A queste esperienze si riferisce il Vangelo di Marco 4, 35-41, ci racconta infatti del vento e della tempesta, una sera sul lago di Tiberiade, mentre Gesù e i discepoli lo attraversano con la barca. "A un certo punto il vento si mise a soffiare con una tale violenza che le onde si rovesciavano dentro la barca e questa già si riempiva d'acqua"
I discepoli pieni di paura svegliano Gesù che dorme in fondo alla barca in modo allarmato e infastiditi dalla sua indifferenza, "Maestro, affondiamo! Non te ne importa nulla?" Gesù si sveglia sgrida al vento e dice all'acqua del lago:" Fa silenzio! Calmati!" Il vento si ferma e si ristabilisce una grande calma; Gesù dice loro: "Perché avete tanta paura? Non avete ancora fede?"
E loro con stupore si chiedono che sia questo Gesù di Nazareth, dato che perfino il vento e le onde del lago gli ubbidiscono. Le onde e il vento, l'acqua minacciosa ben rappresentano quelle situazioni della vita che inducono paura, specie, come già si accennava, quando la sensazione è di smarrimento, di perdita di direzione, di forza, di significato. E' un'ardua, autentica impresa ritrovare poco a poco, non per incanto, non in modo miracolistico un poco di serenità che poi nutre ulteriore pacatezza e calma interiori. Può e come la fede favorire questa pacatezza? E quale fede, in quale Dio? La fede come affidamento ad una Presenza che accoglie e rincuora, in cui si può acquietarsi e riposare perché non respinge, non giudica, ma rasserena.

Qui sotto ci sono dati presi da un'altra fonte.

(* ===== verification/ScionHdr.v ===== *)
(** The SCION header, [pkg/slayers/scion.go]: common header, address header and
    path ([DecodeFromBytes], [SerializeTo]), host addresses on the wire
    ([ParseAddr], [PackAddr]), the choice of the next layer, and the checksum over
    the pseudo header. *)
From S2P Require Export PathInterface Addr.

(** * l4.go and layertypes.go *)
Module L4.

Definition None : Z := 0.
Definition TCP : Z := 6.
Definition UDP : Z := 17.
Definition SCMP : Z := 202.
Definition BFD : Z := 203.
Definition HopByHopClass : Z := 200.
Definition End2EndClass : Z := 201.

(** The layers a header can be followed by. *)
Inductive LayerType :=
| LayerTypeSCION
| LayerTypeSCIONUDP
| LayerTypeSCMP
| LayerTypeHopByHopExtn
| LayerTypeEndToEndExtn
| LayerTypeSCMPExternalInterfaceDown
| LayerTypeSCMPInternalConnectivityDown
| LayerTypeSCMPParameterProblem
| LayerTypeSCMPDestinationUnreachable
| LayerTypeSCMPPacketTooBig
| LayerTypeSCMPEcho
| LayerTypeSCMPTraceroute
| LayerTypeBFD
| LayerTypePayload
| LayerTypeDecodeFailure.

#[export] Instance LayerType_eq_dec : EqDecision LayerType.
Proof. solve_decision. Defined.

Definition scionNextLayerTypeL4 (t : Z) : LayerType :=
  if t =? UDP then LayerTypeSCIONUDP
  else if t =? SCMP then LayerTypeSCMP
  else if t =? BFD then LayerTypeBFD
  else LayerTypePayload.

Definition scionNextLayerType (t : Z) : LayerType :=
  if t =? HopByHopClass then LayerTypeHopByHopExtn
  else if t =? End2EndClass then LayerTypeEndToEndExtn
  else scionNextLayerTypeL4 t.

Definition scionNextLayerTypeAfterHBH (t : Z) : LayerType :=
  if t =? HopByHopClass then LayerTypeDecodeFailure
  else if t =? End2EndClass then LayerTypeEndToEndExtn
  else scionNextLayerTypeL4 t.
(* ===== verification/Extn.v ===== *)
(** The hop-by-hop and end-to-end extension headers, [pkg/slayers/extn.go]: TLV
    options with their alignment and padding, the two extensions and their
    skippers; and the packet authenticator option of [pkg/slayers/pkt_auth.go]. *)
From S2P Require Export ScionHdr.

(** * extn.go: options *)
Module TLV.

Definition OptTypePad1 : Z := 0.
Definition OptTypePadN : Z := 1.
Definition OptTypeAuthenticator : Z := 2.
Definition OptTypeIdentifier : Z := 3.
Definition OptTypeFabrid : Z := 4.

(** [tlvOption]; [OptAlign] is the pair X, Y of the requirement Xn+Y. *)
Record t := mk {
  OptType : Z;
  OptDataLen : Z;
  ActualLength : Z;
  OptData : bytes;
  OptAlign : Z * Z
}.

#[export] Instance t_eq_dec : EqDecision t.
Proof. solve_decision. Defined.

Definition set_OptDataLen (l : Z) (o : t) : t := mk (OptType o) l (ActualLength o) (OptData o) (OptAlign o).

Definition length (o : t) (fixLengths : bool) : Z :=
  if OptType o =? OptTypePad1 then 1
  else if fixLengths then len (OptData o) + 2
  else OptDataLen o + 2.

(** The receiver after [serializeTo]: [OptDataLen] is fixed up, on dry runs too. *)
Definition fixed (fixLengths : bool) (o : t) : t :=
  if OptType o =? OptTypePad1 then o
  else if fixLengths then set_OptDataLen (u8 (len (OptData o))) o
  else o.

(** [serializeTo] with a non-nil [data]. *)
Definition serializeTo (o : t) (fixLengths : bool) (data : bytes) : outcome bytes :=
  if OptType o =? OptTypePad1 then put data 0 0 else
  data ← put data 0 (OptType o);
  data ← put data 1 (OptDataLen (fixed fixLengths o));
  on_sub_from data 2 (λ b, Ok (copy b (OptData o))).

Definition decodeTLVOption (data : bytes) : outcome t :=
  d0 ← get data 0;
  if d0 =? OptTypePad1 then Ok (mk d0 0 1 [] (0, 0)) else
  _ ← fail_if (len data <? 2) (New "buffer too short");
  d1 ← get data 1;
  let actualLength := d1 + 2 in
  _ ← fail_if (len data <? actualLength) (New "buffer too short");
  optData ← sub data 2 actualLength;
  Ok (mk d0 d1 actualLength optData (0, 0)).

Definition serializeTLVOptionPadding (padLength : Z) (data : bytes) : outcome bytes :=
  if padLength <=? 0 then Ok data else
  if padLength =? 1 then put data 0 0 else
  let dataLen := u8 (u8 padLength - 2) in
  serializeTo (mk OptTypePadN dataLen 0 (make_bytes dataLen) (0, 0)) false data.

(** [write(buf[off:])] on a buffer that is nil on dry runs. *)
Definition write_at (buf : option bytes) (off : Z) (write : bytes → outcome bytes) :
    outcome (option bytes) :=
  match buf with
  | None => Ok None
  | Some b => b ← on_sub_from b off write; Ok (Some b)
  end.

(** The padding before an option at offset [length] of the extension header. *)
Definition align_pad (fixLengths : bool) (length : Z) (o : t) : Z :=
  if fixLengths then
    let '(x, y) := OptAlign o in
    if x =? 0 then 0 else
    let n := Z.quot length x in
    let offset := x * n + y in
    let offset := if offset <? length then offset + x else offset in
    offset - length
  else 0.

(** The loop of [serializeTLVOptions]: the buffer and the running length. *)
Fixpoint serialize_loop (fixLengths : bool) (options : list t) (buf : option bytes) (length : Z) :
    outcome (option bytes * Z) :=
  match options with
  | [] => Ok (buf, length)
  | opt :: options =>
      let pad := align_pad fixLengths length opt in
      buf ← (if pad =? 0 then Ok buf
             else write_at buf (length - 2) (serializeTLVOptionPadding pad));
      let length := length + pad in
      buf ← write_at buf (length - 2) (serializeTo opt fixLengths);
      serialize_loop fixLengths options buf (length + TLV.length opt fixLengths)
  end.

Definition LineLen : Z := AddrType.LineLen.

(** The new contents of [buf], the length and the options after the call. *)
Definition serializeTLVOptions (buf : option bytes) (options : list t) (fixLengths : bool) :
    outcome (option bytes * Z * list t) :=
  r ← serialize_loop fixLengths options buf 2;
  let '(buf, length) := r in
  let p := Z.rem length LineLen in
  let pad := if fixLengths && negb (p =? 0) then LineLen - p else 0 in
  buf ← (if pad =? 0 then Ok buf
         else write_at buf (length - 2) (serializeTLVOptionPadding pad));
  Ok (buf, length + pad - 2, fixed fixLengths <$> options).

End TLV.

(** * extn.go: extension headers *)
Module Extn.

Import TLV.

(** [extnBase] and the options; the skippers leave [Options] empty. *)
Record t := mk {
  Contents : bytes;
  Payload : bytes;
  NextHdr : Z;
  ExtLen : Z;
  ActualLen : Z;
  Options : list TLV.t
}.

Definition zero : t := mk [] [] 0 0 0 [].
Definition set_Options (l : list TLV.t) (e : t) : t :=
  mk (Contents e) (Payload e) (NextHdr e) (ExtLen e) (ActualLen e) l.
Definition set_ExtLen (l : Z) (e : t) : t :=
  mk (Contents e) (Payload e) (NextHdr e) l (ActualLen e) (Options e).

(** The extension base that [decodeExtnBase] returns, on errors too. *)
Definition decodeExtnBase (data : bytes) : t * outcome unit :=
  if len data <? 2 then (zero, Err (New "invalid extension header. Length less than 2")) else
  match get data 0, get data 1 with
  | Ok nextHdr, Ok extLen =>
      let actualLen := (extLen + 1) * LineLen in
      if len data <? actualLen then
        (zero, Err (New "invalid extension header. Length less than specified length"))
      else match sub data 0 actualLen, sub_from data actualLen with
           | Ok contents, Ok payload => (mk contents payload nextHdr extLen actualLen [], Ok tt)
           | _, _ => (zero, Panic)
           end
  | _, _ => (zero, Panic)
  end.

Section serialize.
Context (PrependBytes : Z → bytes).

(** The contents of the buffer after the call; [b] is what was in it before. *)
Definition serializeToWithTLVOptions (b : bytes) (fixLengths : bool) : SE t bytes :=
  e ← gets id;
  dry ← lift (serializeTLVOptions None (Options e) fixLengths);
  let '(_, l, options) := dry in
  _ ← modify (set_Options options);
  let buf := PrependBytes l in
  real ← lift (serializeTLVOptions (Some buf) options fixLengths);
  let '(written, _, options) := real in
  _ ← modify (set_Options options);
  let buf := default buf written in
  let length := len buf + 2 in
  _ ← lift (fail_if (negb (Z.rem length LineLen =? 0))
              (New "SCION extension actual length must be multiple of 4"));
  let hdr := PrependBytes 2 in
  hdr ← lift (put hdr 0 (NextHdr e));
  _ ← (if fixLengths then modify (set_ExtLen (u8 (Z.quot length LineLen - 1))) else mret tt);
  e ← gets id;
  hdr ← lift (put hdr 1 (ExtLen e));
  mret (hdr ++ buf ++ b).
End serialize.

Definition checkHopByHopExtnNextHdr (t : Z) : outcome unit :=
  fail_if (t =? L4.HopByHopClass) (New "hbh extension must not be repeated").

Definition checkEndToEndExtnNextHdr (t : Z) : outcome unit :=
  if t =? L4.HopByHopClass then Err (New "e2e extension must not come before the HBH extension")
  else if t =? L4.End2EndClass then Err (New "e2e extension must not be repeated")
  else Ok tt.

(** The loop of the two [DecodeFromBytes]: every option takes at least one byte,
    so [ActualLen] rounds are enough; running out of them is not reachable. *)
Fixpoint decode_options (fuel : nat) (data : bytes) (offset : Z) : SE t unit :=
  e ← gets id;
  if ActualLen e <=? offset then mret tt else
  match fuel with
  | O => lift Panic
  | S fuel =>
      d ← lift (sub data offset (ActualLen e));
      opt ← lift (decodeTLVOption d);
      _ ← modify (set_Options (Options e ++ [opt]));
      decode_options fuel data (offset + ActualLength opt)
  end.

Definition set_extnBase (data : bytes) : SE t unit := λ _, decodeExtnBase data.

(** The two extensions differ in the check of the next header. *)
Section extension.
Context (check : Z → outcome unit).

Definition DecodeFromBytes (data : bytes) : SE t unit :=
  _ ← modify (set_Options []);
  _ ← set_extnBase data;
  e ← gets id;
  _ ← lift (check (NextHdr e));
  decode_options (Z.to_nat (ActualLen e)) data 2.

Definition SerializeTo (PrependBytes : Z → bytes) (b : bytes) (opts : SCION.SerializeOptions) :
    SE t bytes :=
  e ← gets id;
  _ ← lift (check (NextHdr e));
  serializeToWithTLVOptions PrependBytes b (SCION.FixLengths opts).

Definition Skip (data : bytes) : SE t unit :=
  _ ← set_extnBase data;
  e ← gets id;
  lift (check (NextHdr e)).
End extension.

Definition ErrOptionNotFound : error := New "Option not found".

(** [FindOption] *)
Fixpoint find_option (typ : Z) (l : list TLV.t) : outcome TLV.t :=
  match l with
  | [] => Err ErrOptionNotFound
  | o :: l => if OptType o =? typ then Ok o else find_option typ l
  end.
Definition FindOption (e : t) (typ : Z) : outcome TLV.t := find_option typ (Options e).

End Extn.

Module HopByHopExtn.
Definition DecodeFromBytes := Extn.DecodeFromBytes Extn.checkHopByHopExtnNextHdr.
Definition SerializeTo := Extn.SerializeTo Extn.checkHopByHopExtnNextHdr.
Definition NextLayerType (e : Extn.t) : L4.LayerType := L4.scionNextLayerTypeAfterHBH (Extn.NextHdr e).
End HopByHopExtn.

Module HopByHopExtnSkipper.
Definition DecodeFromBytes := Extn.Skip Extn.checkHopByHopExtnNextHdr.
Definition NextLayerType (e : Extn.t) : L4.LayerType := L4.scionNextLayerTypeAfterHBH (Extn.NextHdr e).
End HopByHopExtnSkipper.

Module EndToEndExtn.
Definition DecodeFromBytes := Extn.DecodeFromBytes Extn.checkEndToEndExtnNextHdr.
Definition SerializeTo := Extn.SerializeTo Extn.checkEndToEndExtnNextHdr.
Definition NextLayerType (e : Extn.t) : L4.LayerType := L4.scionNextLayerTypeAfterE2E (Extn.NextHdr e).
End EndToEndExtn.

Module EndToEndExtnSkipper.
Definition DecodeFromBytes := Extn.Skip Extn.checkEndToEndExtnNextHdr.
Definition NextLayerType (e : Extn.t) : L4.LayerType := L4.scionNextLayerTypeAfterE2E (Extn.NextHdr e).
End EndToEndExtnSkipper.

(** * Specification and lemmas *)
Module ExtnLemmas.

Import TLV Extn.

(** The bytes of an option. *)
Definition opt_bytes (o : TLV.t) : bytes :=
  if OptType o =? OptTypePad1 then [0] else OptType o :: len (OptData o) :: OptData o.

Definition wire (l : list TLV.t) : bytes := concat (map opt_bytes l).

(** An option as decoding leaves it. *)
Definition norm (o : TLV.t) : TLV.t :=
  if OptType o =? OptTypePad1 then TLV.mk (OptType o) 0 1 [] (0, 0)
  else TLV.mk (OptType o) (len (OptData o)) (len (OptData o) + 2) (OptData o) (0, 0).

Definition is_pad (o : TLV.t) : bool := OptType o <=? OptTypePadN.

(** The options that [p] bytes of padding hold. *)
Definition pads (p : Z) : list TLV.t :=
  if p <=? 0 then []
  else if p =? 1 then [norm (TLV.mk OptTypePad1 0 0 [] (0, 0))]
  else [norm (TLV.mk OptTypePadN 0 0 (make_bytes (p - 2)) (0, 0))].

(** The options from offset [length] on, with their padding. *)
Fixpoint padded (fixLengths : bool) (length : Z) (l : list TLV.t) : list TLV.t :=
  match l with
  | [] => []
  | o :: l =>
      let pad := align_pad fixLengths length o in
      pads pad ++ norm o :: padded fixLengths (length + pad + len (opt_bytes o)) l
  end.

(** The whole list of options of an extension, with the padding at the end. *)
Definition all_padded (fixLengths : bool) (l : list TLV.t) : list TLV.t :=
  let l := padded fixLengths 2 l in
  l ++ (if fixLengths then pads ((- (2 + len (wire l))) mod 4) else []).

(** Options whose data fit the length byte, and for which the length byte is right
    when it is not to be fixed. *)
Record writable (fixLengths : bool) (o : TLV.t) : Prop := {
  writable_type : is_u8 (OptType o);
  writable_data : wf_bytes (OptData o);
  writable_len : len (OptData o) ≤ 255;
  writable_align : is_u8 (OptAlign o).1 ∧ is_u8 (OptAlign o).2;
  writable_exact : fixLengths = false → OptType o ≠ OptTypePad1 → OptDataLen o = len (OptData o)
}.

Lemma wire_app l1 l2 : wire (l1 ++ l2) = wire l1 ++ wire l2.
Proof. unfold wire. by rewrite map_app, concat_app. Qed.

Questo radicale affidamento non come fuga dalla realtà e dalla personale responsabilità, ma come esperienza esistenziale profonda che, di rimando, recepisce maggior calma e quiete come premessa per riprendere rinfrancati il cammino. E insieme la fiducia in qualche persona amica che con la sua presenza discreta e gratuita, e per questo profonda e significativa, comunica attenzione premura, cura e fa percepire la sua presenza come disponibilità su cui poter contare, a cui potersi sempre e di nuovo affidare.